*TASK BRIEF:*
Print the lines that run from the line with "pop_ok|]. cbv beta." to the line with "rewrite take_app_length. by split_and!.", keeping both end lines, exactly as they appear in the entries below, and nothing else.

*ENTRIES PROVIDED:*
^^^^

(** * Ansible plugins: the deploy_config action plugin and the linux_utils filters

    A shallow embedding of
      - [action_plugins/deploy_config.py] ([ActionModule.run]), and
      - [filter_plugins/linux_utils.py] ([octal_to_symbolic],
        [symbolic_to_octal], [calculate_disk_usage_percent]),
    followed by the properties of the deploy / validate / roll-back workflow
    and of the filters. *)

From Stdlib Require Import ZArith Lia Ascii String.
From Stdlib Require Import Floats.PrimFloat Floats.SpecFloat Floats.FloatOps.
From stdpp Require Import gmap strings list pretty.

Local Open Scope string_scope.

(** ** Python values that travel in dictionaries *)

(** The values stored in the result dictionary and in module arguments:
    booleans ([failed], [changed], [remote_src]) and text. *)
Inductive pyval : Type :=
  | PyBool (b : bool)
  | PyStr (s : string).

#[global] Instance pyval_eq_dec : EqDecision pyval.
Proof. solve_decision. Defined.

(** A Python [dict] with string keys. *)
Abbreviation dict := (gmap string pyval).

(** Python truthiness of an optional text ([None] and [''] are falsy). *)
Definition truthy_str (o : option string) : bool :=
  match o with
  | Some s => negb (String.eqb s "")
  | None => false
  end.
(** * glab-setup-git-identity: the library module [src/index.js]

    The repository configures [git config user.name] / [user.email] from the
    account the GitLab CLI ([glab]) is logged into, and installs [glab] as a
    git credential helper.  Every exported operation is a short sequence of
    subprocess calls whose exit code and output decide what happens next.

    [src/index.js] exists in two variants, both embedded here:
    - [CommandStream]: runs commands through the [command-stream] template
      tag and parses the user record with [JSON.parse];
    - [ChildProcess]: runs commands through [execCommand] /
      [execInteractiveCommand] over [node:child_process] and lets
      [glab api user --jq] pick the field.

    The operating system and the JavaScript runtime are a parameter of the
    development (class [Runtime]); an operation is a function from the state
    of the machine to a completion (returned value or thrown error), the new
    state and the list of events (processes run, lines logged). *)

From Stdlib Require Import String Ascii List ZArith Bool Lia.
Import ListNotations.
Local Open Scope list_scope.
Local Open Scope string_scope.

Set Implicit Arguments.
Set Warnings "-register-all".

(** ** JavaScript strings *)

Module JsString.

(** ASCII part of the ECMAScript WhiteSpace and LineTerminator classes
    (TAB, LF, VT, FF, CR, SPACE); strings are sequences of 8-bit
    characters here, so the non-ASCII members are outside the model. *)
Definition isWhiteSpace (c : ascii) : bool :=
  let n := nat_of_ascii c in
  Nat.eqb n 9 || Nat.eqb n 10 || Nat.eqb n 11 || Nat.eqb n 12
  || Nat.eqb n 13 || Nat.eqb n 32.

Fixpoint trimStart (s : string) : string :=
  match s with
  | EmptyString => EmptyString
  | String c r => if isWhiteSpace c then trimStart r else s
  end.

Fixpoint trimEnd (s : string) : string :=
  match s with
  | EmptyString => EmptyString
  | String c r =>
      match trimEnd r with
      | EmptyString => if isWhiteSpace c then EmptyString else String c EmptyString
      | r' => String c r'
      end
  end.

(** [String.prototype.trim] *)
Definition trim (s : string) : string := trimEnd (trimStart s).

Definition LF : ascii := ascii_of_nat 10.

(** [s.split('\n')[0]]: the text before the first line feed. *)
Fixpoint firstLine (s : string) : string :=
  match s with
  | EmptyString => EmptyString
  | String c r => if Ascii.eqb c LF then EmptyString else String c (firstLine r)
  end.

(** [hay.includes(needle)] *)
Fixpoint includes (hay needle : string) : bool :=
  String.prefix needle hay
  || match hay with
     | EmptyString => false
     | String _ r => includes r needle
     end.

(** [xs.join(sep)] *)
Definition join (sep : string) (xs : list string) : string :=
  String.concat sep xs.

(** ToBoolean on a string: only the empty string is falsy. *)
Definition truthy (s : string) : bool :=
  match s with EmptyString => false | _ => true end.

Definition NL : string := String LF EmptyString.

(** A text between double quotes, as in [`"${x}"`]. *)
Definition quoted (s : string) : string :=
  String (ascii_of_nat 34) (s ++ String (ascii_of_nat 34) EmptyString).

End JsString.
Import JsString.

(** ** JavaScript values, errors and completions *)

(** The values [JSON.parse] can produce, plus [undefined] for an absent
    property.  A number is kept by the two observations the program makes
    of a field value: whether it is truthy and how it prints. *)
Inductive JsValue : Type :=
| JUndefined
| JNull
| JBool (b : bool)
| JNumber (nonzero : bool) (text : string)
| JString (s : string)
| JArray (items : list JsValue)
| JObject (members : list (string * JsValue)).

^^^^

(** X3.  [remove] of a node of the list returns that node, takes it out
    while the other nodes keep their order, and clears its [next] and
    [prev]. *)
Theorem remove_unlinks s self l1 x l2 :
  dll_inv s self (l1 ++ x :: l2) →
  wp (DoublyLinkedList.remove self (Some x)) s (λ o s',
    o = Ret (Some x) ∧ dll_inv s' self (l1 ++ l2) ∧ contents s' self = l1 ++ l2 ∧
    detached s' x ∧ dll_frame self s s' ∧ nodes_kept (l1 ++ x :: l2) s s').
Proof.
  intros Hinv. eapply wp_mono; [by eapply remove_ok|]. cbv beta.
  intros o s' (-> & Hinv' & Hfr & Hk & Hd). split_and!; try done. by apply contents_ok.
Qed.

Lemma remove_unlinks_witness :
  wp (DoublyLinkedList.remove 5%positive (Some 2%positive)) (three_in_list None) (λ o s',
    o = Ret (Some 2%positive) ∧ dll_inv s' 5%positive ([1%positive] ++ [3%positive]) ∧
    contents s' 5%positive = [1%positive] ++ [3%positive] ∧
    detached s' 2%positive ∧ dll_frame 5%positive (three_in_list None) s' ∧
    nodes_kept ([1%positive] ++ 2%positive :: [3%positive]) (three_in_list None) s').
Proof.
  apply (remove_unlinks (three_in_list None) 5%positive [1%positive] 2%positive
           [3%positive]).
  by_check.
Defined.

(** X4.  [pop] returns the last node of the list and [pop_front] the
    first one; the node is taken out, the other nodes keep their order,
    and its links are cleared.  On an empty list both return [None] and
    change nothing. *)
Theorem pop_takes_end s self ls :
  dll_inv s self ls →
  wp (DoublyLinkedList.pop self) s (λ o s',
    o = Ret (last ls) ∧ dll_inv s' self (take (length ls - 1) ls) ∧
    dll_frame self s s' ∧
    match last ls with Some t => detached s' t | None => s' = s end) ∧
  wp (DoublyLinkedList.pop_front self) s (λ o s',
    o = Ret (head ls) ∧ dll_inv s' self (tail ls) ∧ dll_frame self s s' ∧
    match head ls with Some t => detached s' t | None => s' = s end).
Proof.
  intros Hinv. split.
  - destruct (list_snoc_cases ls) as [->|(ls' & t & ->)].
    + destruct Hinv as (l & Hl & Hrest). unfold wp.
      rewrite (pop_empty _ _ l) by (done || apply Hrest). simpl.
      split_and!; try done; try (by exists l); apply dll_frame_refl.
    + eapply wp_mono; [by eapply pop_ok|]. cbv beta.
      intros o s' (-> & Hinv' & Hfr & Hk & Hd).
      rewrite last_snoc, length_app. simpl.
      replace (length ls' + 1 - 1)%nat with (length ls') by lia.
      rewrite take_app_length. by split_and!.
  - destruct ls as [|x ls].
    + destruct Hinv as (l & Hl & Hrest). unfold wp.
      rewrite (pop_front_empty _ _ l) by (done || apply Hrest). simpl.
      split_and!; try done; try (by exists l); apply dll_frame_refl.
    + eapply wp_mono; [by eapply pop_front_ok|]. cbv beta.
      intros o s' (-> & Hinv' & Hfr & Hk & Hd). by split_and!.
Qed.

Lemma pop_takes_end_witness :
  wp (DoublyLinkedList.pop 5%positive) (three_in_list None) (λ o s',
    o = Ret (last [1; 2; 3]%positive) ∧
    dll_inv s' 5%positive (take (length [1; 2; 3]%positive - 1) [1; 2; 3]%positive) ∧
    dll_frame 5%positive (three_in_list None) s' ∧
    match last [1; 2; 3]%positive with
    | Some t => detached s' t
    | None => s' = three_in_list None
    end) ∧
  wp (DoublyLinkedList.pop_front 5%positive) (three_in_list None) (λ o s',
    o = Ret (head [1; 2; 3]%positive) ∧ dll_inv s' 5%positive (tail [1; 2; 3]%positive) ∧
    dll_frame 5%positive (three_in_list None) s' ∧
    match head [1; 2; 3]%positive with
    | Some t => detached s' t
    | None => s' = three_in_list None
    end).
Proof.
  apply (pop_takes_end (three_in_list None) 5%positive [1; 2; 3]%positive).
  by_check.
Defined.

^^^^

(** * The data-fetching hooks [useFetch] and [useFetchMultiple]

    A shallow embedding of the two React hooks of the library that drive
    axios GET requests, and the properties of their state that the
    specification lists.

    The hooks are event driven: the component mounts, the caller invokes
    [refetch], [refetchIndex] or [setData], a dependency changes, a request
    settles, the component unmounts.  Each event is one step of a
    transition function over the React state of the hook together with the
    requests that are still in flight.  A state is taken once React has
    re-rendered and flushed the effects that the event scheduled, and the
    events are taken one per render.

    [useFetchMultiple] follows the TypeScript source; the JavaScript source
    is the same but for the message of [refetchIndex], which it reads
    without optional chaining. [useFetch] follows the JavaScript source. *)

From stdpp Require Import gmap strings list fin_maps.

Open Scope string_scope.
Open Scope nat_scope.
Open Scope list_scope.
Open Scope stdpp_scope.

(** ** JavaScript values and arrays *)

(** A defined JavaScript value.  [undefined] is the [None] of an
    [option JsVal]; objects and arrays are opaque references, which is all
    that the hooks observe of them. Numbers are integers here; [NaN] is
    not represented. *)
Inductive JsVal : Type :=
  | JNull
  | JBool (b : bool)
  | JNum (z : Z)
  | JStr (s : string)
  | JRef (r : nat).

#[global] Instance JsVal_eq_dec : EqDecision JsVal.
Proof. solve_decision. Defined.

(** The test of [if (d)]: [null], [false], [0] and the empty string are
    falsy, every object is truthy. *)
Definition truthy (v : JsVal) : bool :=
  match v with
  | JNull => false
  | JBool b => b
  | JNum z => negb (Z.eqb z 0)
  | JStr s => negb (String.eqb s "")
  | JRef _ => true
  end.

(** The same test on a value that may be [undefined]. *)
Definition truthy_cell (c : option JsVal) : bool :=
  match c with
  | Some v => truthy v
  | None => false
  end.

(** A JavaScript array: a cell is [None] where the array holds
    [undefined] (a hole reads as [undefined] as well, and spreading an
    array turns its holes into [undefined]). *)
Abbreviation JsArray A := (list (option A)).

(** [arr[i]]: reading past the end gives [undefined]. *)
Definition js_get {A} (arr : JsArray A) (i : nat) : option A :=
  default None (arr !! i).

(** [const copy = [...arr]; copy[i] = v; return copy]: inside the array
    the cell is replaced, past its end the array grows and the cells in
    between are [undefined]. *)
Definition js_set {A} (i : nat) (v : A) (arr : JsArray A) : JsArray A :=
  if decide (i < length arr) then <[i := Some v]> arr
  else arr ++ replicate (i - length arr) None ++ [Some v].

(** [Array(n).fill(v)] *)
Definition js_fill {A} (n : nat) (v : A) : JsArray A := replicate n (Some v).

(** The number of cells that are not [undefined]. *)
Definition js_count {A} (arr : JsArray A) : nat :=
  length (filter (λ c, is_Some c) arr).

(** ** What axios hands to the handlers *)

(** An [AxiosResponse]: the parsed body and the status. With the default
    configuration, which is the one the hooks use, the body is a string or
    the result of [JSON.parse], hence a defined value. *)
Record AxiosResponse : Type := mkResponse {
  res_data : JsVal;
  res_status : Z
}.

^^^^

*ANSWER TO THIS PROBLEM:*
    + eapply wp_mono; [by eapply pop_ok|]. cbv beta.
      intros o s' (-> & Hinv' & Hfr & Hk & Hd).
      rewrite last_snoc, length_app. simpl.
      replace (length ls' + 1 - 1)%nat with (length ls') by lia.
      rewrite take_app_length. by split_and!.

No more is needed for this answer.